Glycyrrhiza: Licorice as a liver herb
by Paul Bergner
Medical Herbalism 04-30-94 6(1): 6-7
Licorice root (Glycyrrhiza glabra) is a time-honored herbal medicine in the major world herbal traditions. It is used as a primary herb in perhaps more categories than any other medicinal plant. It is used with success for acute respiratory problems, gastric ulcers, gastritis, inflammatory conditions in general, and adrenal exhaustion. Components of licorice root have both estrogenic and anti-estrogenic activity (Leung; Kraus; Kumagai et al; Sharaf and Goma; Tamaya et al). It is thus an important herb for treating hormone-related female problems.
It has not traditionally been used as a liver herb, but medical research over the past two decades in Japan and China has shown that licorice is also an important liver herb with strong hepatoprotectant properties. This should not be thought of as just another minor use for licorice. It is as significant a hepatoprotectant as the better-known milk thistle seed, and acts through separate mechanisms than that herb. The two together should be considered in any hepatoprotectant formula or treatment plan.
Form and dose
Most of the Asian clinical research and practice has been with glycyrrhizin, a major constituent of licorice root. The product in most Japanese trials is Strong Neominophagen-C (SNMC) which contains glycyrrhizin (40 mg), and the amino acids cysteine (20 mg), and glycine (400 mg) in 20 ml saline solution. A typical treatment for hepatitis is 40 ml of SNMC a day for thirty days delivering 80 mg of glycyrrhizin per day (Hikino). The upper range of clinical trials has been 200 ml SNMC (400 mg glycyrrhizin) (Mori et al, 1989,1990), but trials above 100 ml (200 mg glycyrrhizin) have been rare, due to concern over possible side effects (see below) (Hikino).
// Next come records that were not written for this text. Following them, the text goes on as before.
(** * ACPI table discovery of gopher-os: a shallow embedding

    The development follows the package [gopheros/device/acpi]: the
    checksum validator [validTable], the page reservation mapper
    [mapRegion], the table mapper [mapACPITable], the root table walker
    [parseRSDT] with its session wrapper [DriverInit], the root pointer
    locator [locateRSDT] and the probe function [probeForACPI].

    Machine integers are integers of [Z] with the wrap-around of their
    width written out; physical memory is a total function from
    addresses to bytes; the external primitives ([vmm.Map], [vmm.Unmap],
    [allocator.ReclaimRegions], [kfmt.Fprintf]) are recorded as events
    of a trace, their outcome being an arbitrary function of the trace
    so far. *)

From Stdlib Require Import ZArith Lia Bool List.
From Stdlib.Strings Require Import Byte.
From stdpp Require Import base tactics option list gmap sets.
Import ListNotations.
Local Open Scope Z_scope.

(* [set_solver] clears hypotheses that may already be gone. *)
#[local] Set Warnings "-clear-no-such-hyp".

(** ** Machine integers *)

Definition wrap8 (z : Z) : Z := z mod 2 ^ 8.
Definition wrap32 (z : Z) : Z := z mod 2 ^ 32.
(** [uintptr], [uint64] and [mem.Size] are 64 bits wide on amd64. *)
Definition wrap64 (z : Z) : Z := z mod 2 ^ 64.

(** ** Physical memory *)

Definition Memory : Type := Z -> byte.

Definition byteZ (b : byte) : Z := Z.of_N (Byte.to_N b).

(** A [uint8] read through a pointer to address [p]. *)
Definition load8 (m : Memory) (p : Z) : Z := byteZ (m p).

(** Little-endian read of [n] bytes starting at [p]. *)
Fixpoint loadLE (m : Memory) (n : nat) (p : Z) : Z :=
  match n with
  | O => 0
  | S n' => load8 m p + 2 ^ 8 * loadLE m n' (wrap64 (p + 1))
  end.

(** The [uint32] and [uint64] reads through a pointer to address [p]. *)
Definition load32 (m : Memory) (p : Z) : Z := loadLE m 4 p.
Definition load64 (m : Memory) (p : Z) : Z := loadLE m 8 p.

(** The bytes [p, p+n) as a list (a Go array field read in place). *)
Fixpoint loadBytes (m : Memory) (n : nat) (p : Z) : list byte :=
  match n with
  | O => []
  | S n' => m p :: loadBytes m n' (wrap64 (p + 1))
  end.

(** Memory that differs from [m] in the byte at [a] only. *)
Definition store8 (m : Memory) (a : Z) (b : byte) : Memory :=
  fun x => if x =? a then b else m x.

(** ** Constants and structure layouts (part_001) *)

Definition rsdpLocationLow : Z := 0xe0000.
Definition rsdpLocationHi : Z := 0xfffff.
Definition rsdpRevisionACPI1 : Z := 0.

(** The eight characters R S D space P T R space. *)
Definition rsdtSignature : list byte :=
  [x52; x53; x44; x20; x50; x54; x52; x20].

(** Field offsets and sizes as the Go compiler lays the structures out on
    amd64.  [rsdpDescriptor]: signature 0..7, checksum 8, oemID 9..14,
    revision 15, rsdtAddr 16..19; size 20.  [rsdpDescriptor2]: the
    embedded [rsdpDescriptor] 0..19, length 20..23, xsdtAddr 24..31,
    extendedChecksum 32, reserved 33..35; the [uint64] field gives the
    structure alignment 8, so its size is rounded up to 40.  [sdtHeader]:
    signature 0..3, length 4..7, revision 8, checksum 9, oemID 10..15,
    oemTableID 16..23, oemRevision 24..27, creatorID 28..31,
    creatorRevision 32..35; size 36. *)
Module rsdpDescriptor.
Definition sizeof : Z := 20.
Definition signature (m : Memory) (p : Z) : list byte := loadBytes m 8 p.
Definition checksum (m : Memory) (p : Z) : Z := load8 m (wrap64 (p + 8)).
Definition revision (m : Memory) (p : Z) : Z := load8 m (wrap64 (p + 15)).
Definition rsdtAddr (m : Memory) (p : Z) : Z := load32 m (wrap64 (p + 16)).
End rsdpDescriptor.

Module rsdpDescriptor2.
Definition sizeof : Z := 40.
Definition length (m : Memory) (p : Z) : Z := load32 m (wrap64 (p + 20)).
Definition xsdtAddr (m : Memory) (p : Z) : Z := load64 m (wrap64 (p + 24)).
Definition extendedChecksum (m : Memory) (p : Z) : Z :=
  load8 m (wrap64 (p + 32)).
End rsdpDescriptor2.

Module sdtHeader.
Definition sizeof : Z := 36.
Definition signature (m : Memory) (p : Z) : list byte := loadBytes m 4 p.
Definition length (m : Memory) (p : Z) : Z := load32 m (wrap64 (p + 4)).
Definition checksum (m : Memory) (p : Z) : Z := load8 m (wrap64 (p + 9)).
End sdtHeader.

(** ** Checksum validator (part_001, [validTable]) *)

(** The loop [for i = 0; i < tableLength; i++ { sum += byte at tablePtr+i }]
    with [i : uint32] and [sum : uint8]; [fuel] bounds the number of
    iterations. *)
Fixpoint validTable_loop (m : Memory) (tablePtr tableLength : Z)
    (fuel : nat) (i sum : Z) : Z :=
  match fuel with
  | O => sum
  | S fuel' =>
      if i <? tableLength
      then validTable_loop m tablePtr tableLength fuel'
             (wrap32 (i + 1)) (wrap8 (sum + load8 m (wrap64 (tablePtr + i))))
      else sum
  end.

Definition validTable (m : Memory) (tablePtr tableLength : Z) : bool :=
  validTable_loop m tablePtr tableLength (Z.to_nat tableLength) 0 0 =? 0.

(** The mathematical sum of the [n] bytes at offsets [i, i+n) of the
    table at [p]; the specification side of the checksum. *)
Fixpoint byteSum (m : Memory) (p : Z) (i : Z) (n : nat) : Z :=
  match n with
  | O => 0
  | S n' => load8 m (wrap64 (p + i)) + byteSum m p (i + 1) n'
  end.

(** ** Errors, external primitives and the event trace *)

(** A [*kernel.Error] is compared by pointer identity.  The package
    declares two error values of its own; every other error value comes
    from outside the package and is identified by a number. *)
Inductive Error : Type :=
| errMissingRSDP
| errTableChecksumMismatch
| errExternal (id : Z).

#[global] Instance Error_eq_dec : EqDecision Error.
Proof. solve_decision. Defined.

(** The only page table flag the package passes to [vmm.Map]. *)
Inductive PageTableEntryFlag : Type := FlagPresent.

(** What the driver does to the outside world, in order: calls of
    [mapFn] and [unmapFn] with their outcome ([None] is Go's nil error),
    the call of [allocator.ReclaimRegions], and each line written to the
    diagnostic sink, kept as the three values the line is formatted
    from (signature, physical address, length). *)
Inductive Event : Type :=
| EvMap (page frame : Z) (flags : PageTableEntryFlag) (res : option Error)
| EvUnmap (page : Z) (res : option Error)
| EvReclaim
| EvFound (signature : list byte) (addr length : Z).

Definition Trace : Type := list Event.

(** The collaborators that are not part of the package.  [PageShift] is
    [mem.PageShift], a number of address bits; [mapFn] and [unmapFn] are the package variables
    initialised to [vmm.Map] and [vmm.Unmap], whose outcome may depend on
    everything that happened before; [rangeOrder] is the order in which
    a Go [range] loop enumerates the keys of the reservation map, which
    the language leaves unspecified. *)
Record Platform : Type := {
  PageShift : N;
  mapFn : Trace -> Z -> Z -> PageTableEntryFlag -> option Error;
  unmapFn : Trace -> Z -> option Error;
  rangeOrder : gset Z -> list Z
}.

(** Modelled from the spec: [mem.PageSize] is declared in
    gopheros/kernel/mem, which is not under src/; the size of the unit
    of page granularity, one page of [PageShift] address bits. *)
Definition PageSize (P : Platform) : Z := Z.shiftl 1 (Z.of_N (PageShift P)).

(** Modelled from the spec: [vmm.PageFromAddress] is declared in
    gopheros/kernel/mem/vmm, which is not under src/; the number of the
    page that contains an address, the address rounded down to a page
    boundary and shifted by [PageShift]. *)
Definition PageFromAddress (P : Platform) (virtAddr : Z) : Z :=
  Z.shiftr (Z.land virtAddr (wrap64 (Z.lnot (wrap64 (PageSize P - 1)))))
           (Z.of_N (PageShift P)).

(** ** The driver (part_000) *)

(** [mappedPages] is the reservation set; a nil Go map is the empty
    set (the only function that inserts, [mapRegion], is reached through
    [DriverInit], which allocates the map first). *)
Record acpiDriver : Type := {
  mappedPages : gset Z;
  rsdtAddr : Z;
  useXSDT : bool
}.

Definition withMappedPages (drv : acpiDriver) (pages : gset Z) : acpiDriver :=
  {| mappedPages := pages; rsdtAddr := rsdtAddr drv; useXSDT := useXSDT drv |}.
Comparable therapeutic levels of
glycyrrhizin can probably be reached with oral preparations.
Glycyrrhizin is considered the most important active constituent of
licorice, and therapeutic levels for a wide variety of conditions are
easily achieved with oral administration. Licorice root (G. glabra)
contains 6-14% glycyrrhizin (Merck), so an oral dose of 7-8
grams powdered licorice would deliver the highest range of glycyrrhizin
used in the hepatitis trials to the gut. This compares to a traditional
Chinese oral dose of 3-12 grams G. uralensis (Bensky). How much of this
would reach the plasma, and thus be equivalent to the intravenous
trials, has not been tested. Oral administration of glycyrrhizin alone
or as licorice root extract has been tested in mice (Ozaki et al), and
found to be comparable, with each form achieving similar levels of
glycyrrhizin or its active metabolites in the plasma.
Clinical trials for hepatitis, especially chronic active hepatitis, have been so successful in Japan that glycyrrhizin is now a standard medical treatment there (Kumada et al; Matsunami et al.; Ohta et al; Su et al; Suzuki et al; Wang; Zhang et al).
Mechanisms of hepatoprotection
The mechanisms of hepatoprotection are diverse. They include antioxidant activity (Kiso et al; Abdugafurova et al; Tan; Ju et al), direct antiviral effects (Hikino; Crance), enhancement of interferon production (Hikino; Shinada) enhanced antibody production (Hikino), enhancement of extrathymic T-Cell activity in the liver (Kimura et al), and protection from immunological (auto-immune) injuries (Hikino; Mizoguchi et al). A number of animal and in vitro trials have shown that glycyrrhizin can protect liver cells from damage from a variety of chemical or immunological agents (Nakamura et al; Mizoguchi et al; Shibayama; Shiki et al; Zhao et al).
Other Clinical trials
Glycyrrhizin has also been effective in treating HIV/ARC in hemophiliacs, and, notably, improved liver dysfunction in these patients (Mori et al, 1990; Mori et al, 1989). It has also been effective in preventing the hepatic side effects of chemotherapy with a methotrexate combination or interferon (Akimoto et al; Hayashi et al), and in treating general hepatic failure (Acharya).
One reason licorice is so effective in treatment of the liver is that it enters the enterohepatic loop, that is, it is excreted in the bile, then reabsorbed in the gut to recycle repeatedly through the liver (Ichikawa; Ishida).
Side effects and drug interactions
Licorice produces the well-documented side effect of hyperaldosteronism (hypertension, edema, hypokalemia) when taken in large doses (>50 g/day) or for long duration (>six weeks) (Wichtl). No such side effects have been observed in clinical trials of 40 ml SNMC/day for thirty days, or with 100 ml SNMC (200 mg glycyrrhizin/day) “for a short period” (Hikino). With widespread use of SNMC in Japan, hyperaldosteronism was seen with larger doses and extended use (SNMC). The side effect is reversible on discontinuation of glycyrrhizin. Licorice or glycyrrhizin may also interact with herbs or other medications containing cardiac glycosides (Wichtl).